Exercise aim: Find the lines below in which the string "with" occurs. Copy each one.

---------- Extracted entries

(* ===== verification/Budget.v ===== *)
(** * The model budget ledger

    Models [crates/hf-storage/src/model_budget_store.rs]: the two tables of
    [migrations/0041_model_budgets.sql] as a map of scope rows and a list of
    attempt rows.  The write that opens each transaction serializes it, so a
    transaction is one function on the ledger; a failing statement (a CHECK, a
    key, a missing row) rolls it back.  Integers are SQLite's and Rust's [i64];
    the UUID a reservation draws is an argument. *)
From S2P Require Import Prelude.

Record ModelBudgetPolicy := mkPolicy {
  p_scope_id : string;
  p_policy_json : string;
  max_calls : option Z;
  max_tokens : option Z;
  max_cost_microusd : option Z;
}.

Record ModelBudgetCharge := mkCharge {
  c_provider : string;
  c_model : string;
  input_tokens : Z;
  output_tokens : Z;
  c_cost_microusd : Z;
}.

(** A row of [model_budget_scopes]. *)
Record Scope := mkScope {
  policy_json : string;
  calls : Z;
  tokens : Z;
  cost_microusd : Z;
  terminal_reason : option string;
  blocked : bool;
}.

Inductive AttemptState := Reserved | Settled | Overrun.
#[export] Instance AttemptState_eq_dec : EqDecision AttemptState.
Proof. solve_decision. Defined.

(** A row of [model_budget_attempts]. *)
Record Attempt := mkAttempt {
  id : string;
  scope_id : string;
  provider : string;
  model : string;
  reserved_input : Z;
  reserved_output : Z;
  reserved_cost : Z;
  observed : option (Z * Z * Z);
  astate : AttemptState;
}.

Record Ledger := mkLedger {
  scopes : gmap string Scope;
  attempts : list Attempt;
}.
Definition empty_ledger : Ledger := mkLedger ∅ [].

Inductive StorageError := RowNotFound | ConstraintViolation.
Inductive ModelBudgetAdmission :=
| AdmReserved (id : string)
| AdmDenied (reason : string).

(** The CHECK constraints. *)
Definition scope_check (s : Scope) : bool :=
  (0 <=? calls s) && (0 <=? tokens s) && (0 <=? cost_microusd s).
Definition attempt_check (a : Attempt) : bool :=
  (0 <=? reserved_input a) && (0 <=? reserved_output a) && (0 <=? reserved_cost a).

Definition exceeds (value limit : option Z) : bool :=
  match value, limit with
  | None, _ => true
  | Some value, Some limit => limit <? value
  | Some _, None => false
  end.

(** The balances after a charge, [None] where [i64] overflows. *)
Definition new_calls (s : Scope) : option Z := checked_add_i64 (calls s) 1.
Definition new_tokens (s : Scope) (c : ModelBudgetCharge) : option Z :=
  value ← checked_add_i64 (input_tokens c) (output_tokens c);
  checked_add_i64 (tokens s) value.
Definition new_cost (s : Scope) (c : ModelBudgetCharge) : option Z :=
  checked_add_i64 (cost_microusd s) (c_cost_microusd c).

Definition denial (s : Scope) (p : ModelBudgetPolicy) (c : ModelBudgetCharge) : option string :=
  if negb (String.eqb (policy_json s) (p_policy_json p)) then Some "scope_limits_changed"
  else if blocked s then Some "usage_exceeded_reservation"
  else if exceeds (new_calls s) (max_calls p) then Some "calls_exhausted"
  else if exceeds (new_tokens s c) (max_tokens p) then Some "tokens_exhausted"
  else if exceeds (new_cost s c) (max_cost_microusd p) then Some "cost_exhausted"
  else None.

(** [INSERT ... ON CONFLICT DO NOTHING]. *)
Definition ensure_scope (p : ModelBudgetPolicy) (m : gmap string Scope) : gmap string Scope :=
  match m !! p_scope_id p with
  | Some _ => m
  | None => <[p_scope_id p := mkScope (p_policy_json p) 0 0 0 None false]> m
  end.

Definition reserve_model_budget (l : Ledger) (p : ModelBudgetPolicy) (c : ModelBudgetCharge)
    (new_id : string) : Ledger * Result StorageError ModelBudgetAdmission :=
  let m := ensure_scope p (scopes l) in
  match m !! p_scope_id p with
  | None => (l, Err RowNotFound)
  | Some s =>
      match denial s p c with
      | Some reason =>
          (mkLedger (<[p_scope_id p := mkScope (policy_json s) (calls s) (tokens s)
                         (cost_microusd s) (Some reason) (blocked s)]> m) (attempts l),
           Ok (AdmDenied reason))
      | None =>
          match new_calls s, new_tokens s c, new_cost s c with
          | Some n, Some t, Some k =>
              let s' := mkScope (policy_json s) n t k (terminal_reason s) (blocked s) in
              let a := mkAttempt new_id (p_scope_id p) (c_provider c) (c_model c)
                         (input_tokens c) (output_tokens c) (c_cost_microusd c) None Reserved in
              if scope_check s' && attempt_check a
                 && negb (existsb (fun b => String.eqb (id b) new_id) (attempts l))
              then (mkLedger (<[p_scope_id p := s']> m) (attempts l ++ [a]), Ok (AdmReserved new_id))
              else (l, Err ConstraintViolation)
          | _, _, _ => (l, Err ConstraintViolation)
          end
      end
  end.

--------------------

Response:
  match value, limit with
  match m !! p_scope_id p with
  match m !! p_scope_id p with
      match denial s p c with
          match new_calls s, new_tokens s c, new_cost s c with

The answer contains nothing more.